▸ TASK INSTRUCTIONS
There is one span to output from the data below: the lines starting at the line with "(** A successful" and ending at the line with "Lemma render_sample_kept (world". Output it exactly, ends included, nothing more.

(Saved entries)
************

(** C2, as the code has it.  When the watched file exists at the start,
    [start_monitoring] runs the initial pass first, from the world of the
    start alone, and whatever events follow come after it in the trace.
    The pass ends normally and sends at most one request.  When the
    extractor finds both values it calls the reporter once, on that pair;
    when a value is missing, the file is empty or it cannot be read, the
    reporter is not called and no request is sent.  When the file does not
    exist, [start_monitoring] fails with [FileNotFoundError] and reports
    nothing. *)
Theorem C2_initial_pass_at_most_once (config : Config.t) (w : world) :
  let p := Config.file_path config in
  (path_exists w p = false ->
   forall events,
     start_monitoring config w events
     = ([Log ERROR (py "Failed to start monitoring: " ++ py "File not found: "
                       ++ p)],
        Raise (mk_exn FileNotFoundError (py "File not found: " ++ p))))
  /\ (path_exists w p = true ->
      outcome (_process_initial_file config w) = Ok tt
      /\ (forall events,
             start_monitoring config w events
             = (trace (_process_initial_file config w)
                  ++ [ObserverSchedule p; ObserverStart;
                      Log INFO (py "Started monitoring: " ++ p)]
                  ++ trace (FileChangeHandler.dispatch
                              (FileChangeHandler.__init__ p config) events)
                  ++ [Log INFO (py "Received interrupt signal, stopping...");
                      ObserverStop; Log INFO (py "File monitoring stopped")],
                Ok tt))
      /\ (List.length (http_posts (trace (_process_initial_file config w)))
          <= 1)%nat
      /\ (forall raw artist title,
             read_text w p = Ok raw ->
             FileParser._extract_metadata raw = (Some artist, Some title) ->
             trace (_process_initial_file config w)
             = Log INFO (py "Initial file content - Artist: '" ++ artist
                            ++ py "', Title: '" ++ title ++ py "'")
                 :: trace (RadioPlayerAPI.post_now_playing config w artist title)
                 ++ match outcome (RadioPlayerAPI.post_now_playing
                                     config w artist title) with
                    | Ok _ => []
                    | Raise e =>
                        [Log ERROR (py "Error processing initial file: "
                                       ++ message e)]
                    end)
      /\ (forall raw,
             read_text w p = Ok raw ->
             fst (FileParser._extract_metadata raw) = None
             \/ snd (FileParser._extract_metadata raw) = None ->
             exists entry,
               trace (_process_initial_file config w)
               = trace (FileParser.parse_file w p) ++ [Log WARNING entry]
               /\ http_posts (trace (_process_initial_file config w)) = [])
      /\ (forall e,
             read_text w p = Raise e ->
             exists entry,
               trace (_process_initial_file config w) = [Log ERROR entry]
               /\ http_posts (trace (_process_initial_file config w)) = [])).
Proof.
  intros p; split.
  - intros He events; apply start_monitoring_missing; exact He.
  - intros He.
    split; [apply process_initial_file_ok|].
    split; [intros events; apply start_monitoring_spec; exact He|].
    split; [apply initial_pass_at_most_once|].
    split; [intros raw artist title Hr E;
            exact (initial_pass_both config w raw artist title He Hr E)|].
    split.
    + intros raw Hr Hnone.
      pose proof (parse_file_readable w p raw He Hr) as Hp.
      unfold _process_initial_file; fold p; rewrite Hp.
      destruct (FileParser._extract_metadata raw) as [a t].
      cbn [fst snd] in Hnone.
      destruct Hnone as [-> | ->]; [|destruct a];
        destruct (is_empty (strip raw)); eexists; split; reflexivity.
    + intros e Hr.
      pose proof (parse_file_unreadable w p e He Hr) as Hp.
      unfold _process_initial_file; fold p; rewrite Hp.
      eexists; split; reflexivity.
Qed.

************

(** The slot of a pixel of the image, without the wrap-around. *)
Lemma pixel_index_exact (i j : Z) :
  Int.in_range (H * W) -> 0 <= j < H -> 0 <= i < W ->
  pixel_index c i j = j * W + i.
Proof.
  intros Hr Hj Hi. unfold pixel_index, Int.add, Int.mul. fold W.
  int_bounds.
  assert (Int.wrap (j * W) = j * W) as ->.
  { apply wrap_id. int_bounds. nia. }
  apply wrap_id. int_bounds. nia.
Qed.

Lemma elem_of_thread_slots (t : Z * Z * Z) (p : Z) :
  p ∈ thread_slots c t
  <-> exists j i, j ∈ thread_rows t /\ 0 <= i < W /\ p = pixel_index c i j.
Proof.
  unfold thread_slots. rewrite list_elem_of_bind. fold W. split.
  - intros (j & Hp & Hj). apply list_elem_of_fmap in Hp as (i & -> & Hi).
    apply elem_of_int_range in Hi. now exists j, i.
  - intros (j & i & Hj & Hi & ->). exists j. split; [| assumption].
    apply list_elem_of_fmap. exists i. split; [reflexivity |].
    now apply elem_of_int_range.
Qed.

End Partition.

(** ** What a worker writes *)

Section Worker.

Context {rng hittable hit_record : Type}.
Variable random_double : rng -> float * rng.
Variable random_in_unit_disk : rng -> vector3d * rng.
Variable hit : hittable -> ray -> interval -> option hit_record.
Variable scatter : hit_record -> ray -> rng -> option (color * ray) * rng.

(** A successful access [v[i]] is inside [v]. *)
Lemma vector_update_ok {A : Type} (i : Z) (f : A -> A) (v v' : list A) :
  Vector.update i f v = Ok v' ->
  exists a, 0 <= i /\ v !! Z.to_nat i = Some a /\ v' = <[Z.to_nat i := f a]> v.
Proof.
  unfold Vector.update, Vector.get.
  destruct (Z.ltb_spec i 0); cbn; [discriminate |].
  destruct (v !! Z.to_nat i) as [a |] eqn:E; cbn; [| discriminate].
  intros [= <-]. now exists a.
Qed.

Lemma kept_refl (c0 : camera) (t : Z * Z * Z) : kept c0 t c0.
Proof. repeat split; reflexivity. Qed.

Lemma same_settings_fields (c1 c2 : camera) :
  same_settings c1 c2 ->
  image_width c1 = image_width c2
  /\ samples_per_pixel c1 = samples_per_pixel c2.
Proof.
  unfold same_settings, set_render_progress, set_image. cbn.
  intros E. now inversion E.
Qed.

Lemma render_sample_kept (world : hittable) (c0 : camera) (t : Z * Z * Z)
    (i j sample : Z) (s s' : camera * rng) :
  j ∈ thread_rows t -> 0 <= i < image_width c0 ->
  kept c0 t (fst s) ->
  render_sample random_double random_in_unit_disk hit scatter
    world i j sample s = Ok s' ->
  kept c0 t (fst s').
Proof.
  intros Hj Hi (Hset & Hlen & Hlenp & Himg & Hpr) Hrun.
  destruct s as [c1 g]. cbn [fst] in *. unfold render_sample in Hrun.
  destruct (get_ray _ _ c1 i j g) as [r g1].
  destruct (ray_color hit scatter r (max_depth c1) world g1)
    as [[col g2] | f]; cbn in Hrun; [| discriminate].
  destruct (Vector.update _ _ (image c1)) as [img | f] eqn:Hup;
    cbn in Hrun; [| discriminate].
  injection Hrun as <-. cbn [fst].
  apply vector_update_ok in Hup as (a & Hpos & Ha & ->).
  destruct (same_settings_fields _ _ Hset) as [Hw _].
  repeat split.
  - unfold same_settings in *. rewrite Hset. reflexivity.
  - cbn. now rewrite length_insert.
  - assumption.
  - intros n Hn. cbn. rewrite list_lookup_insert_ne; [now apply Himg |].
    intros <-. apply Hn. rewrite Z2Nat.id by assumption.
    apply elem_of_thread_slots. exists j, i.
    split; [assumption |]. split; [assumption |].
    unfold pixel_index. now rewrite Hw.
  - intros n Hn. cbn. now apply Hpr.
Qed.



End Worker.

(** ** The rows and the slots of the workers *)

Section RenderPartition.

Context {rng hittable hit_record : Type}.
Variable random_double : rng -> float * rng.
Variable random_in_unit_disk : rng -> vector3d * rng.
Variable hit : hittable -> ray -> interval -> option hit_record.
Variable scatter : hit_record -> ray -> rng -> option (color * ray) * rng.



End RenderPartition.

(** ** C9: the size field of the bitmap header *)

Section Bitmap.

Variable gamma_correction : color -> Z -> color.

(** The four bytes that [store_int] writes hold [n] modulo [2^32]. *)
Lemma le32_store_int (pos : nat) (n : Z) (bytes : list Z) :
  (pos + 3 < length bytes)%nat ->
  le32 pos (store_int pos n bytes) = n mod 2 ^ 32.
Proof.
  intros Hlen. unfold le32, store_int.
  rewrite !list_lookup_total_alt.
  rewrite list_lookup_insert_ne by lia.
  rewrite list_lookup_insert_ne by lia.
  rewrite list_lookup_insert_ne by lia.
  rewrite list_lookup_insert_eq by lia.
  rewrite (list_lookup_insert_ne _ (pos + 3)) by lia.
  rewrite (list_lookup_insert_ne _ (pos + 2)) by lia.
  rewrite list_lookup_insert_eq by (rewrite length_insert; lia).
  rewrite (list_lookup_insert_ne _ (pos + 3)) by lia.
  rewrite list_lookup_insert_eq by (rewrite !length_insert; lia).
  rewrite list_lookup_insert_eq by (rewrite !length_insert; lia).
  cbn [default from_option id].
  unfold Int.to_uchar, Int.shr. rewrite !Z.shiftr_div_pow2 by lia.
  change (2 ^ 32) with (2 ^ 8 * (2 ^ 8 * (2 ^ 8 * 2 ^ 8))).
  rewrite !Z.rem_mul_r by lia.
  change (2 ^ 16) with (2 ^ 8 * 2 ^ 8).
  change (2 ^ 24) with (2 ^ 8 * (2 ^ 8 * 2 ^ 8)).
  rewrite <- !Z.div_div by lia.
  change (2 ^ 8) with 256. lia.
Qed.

************

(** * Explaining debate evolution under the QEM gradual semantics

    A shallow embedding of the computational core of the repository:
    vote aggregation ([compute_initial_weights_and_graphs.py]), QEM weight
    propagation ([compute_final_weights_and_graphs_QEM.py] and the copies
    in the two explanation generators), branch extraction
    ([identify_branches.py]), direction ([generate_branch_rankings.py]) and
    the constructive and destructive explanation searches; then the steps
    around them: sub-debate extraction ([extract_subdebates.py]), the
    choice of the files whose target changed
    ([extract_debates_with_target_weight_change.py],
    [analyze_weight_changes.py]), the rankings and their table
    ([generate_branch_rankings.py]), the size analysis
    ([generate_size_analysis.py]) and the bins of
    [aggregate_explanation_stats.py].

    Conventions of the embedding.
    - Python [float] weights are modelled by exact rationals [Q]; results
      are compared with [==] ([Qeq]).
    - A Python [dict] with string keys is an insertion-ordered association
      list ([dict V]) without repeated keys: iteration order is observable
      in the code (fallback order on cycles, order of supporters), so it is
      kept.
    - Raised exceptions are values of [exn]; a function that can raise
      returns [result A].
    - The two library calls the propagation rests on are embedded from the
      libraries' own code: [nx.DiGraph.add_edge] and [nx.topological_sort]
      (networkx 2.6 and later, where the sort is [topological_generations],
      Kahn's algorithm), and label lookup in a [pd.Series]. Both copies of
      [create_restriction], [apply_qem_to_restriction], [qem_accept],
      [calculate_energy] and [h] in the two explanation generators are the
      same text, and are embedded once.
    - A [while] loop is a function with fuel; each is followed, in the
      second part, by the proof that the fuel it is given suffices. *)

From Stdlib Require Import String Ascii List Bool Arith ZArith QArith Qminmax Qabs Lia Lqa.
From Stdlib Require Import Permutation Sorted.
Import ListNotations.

************

▸ EXPECTED ANSWER
(** A successful access [v[i]] is inside [v]. *)
Lemma vector_update_ok {A : Type} (i : Z) (f : A -> A) (v v' : list A) :
  Vector.update i f v = Ok v' ->
  exists a, 0 <= i /\ v !! Z.to_nat i = Some a /\ v' = <[Z.to_nat i := f a]> v.
Proof.
  unfold Vector.update, Vector.get.
  destruct (Z.ltb_spec i 0); cbn; [discriminate |].
  destruct (v !! Z.to_nat i) as [a |] eqn:E; cbn; [| discriminate].
  intros [= <-]. now exists a.
Qed.

Lemma kept_refl (c0 : camera) (t : Z * Z * Z) : kept c0 t c0.
Proof. repeat split; reflexivity. Qed.

Lemma same_settings_fields (c1 c2 : camera) :
  same_settings c1 c2 ->
  image_width c1 = image_width c2
  /\ samples_per_pixel c1 = samples_per_pixel c2.
Proof.
  unfold same_settings, set_render_progress, set_image. cbn.
  intros E. now inversion E.
Qed.

Lemma render_sample_kept (world : hittable) (c0 : camera) (t : Z * Z * Z)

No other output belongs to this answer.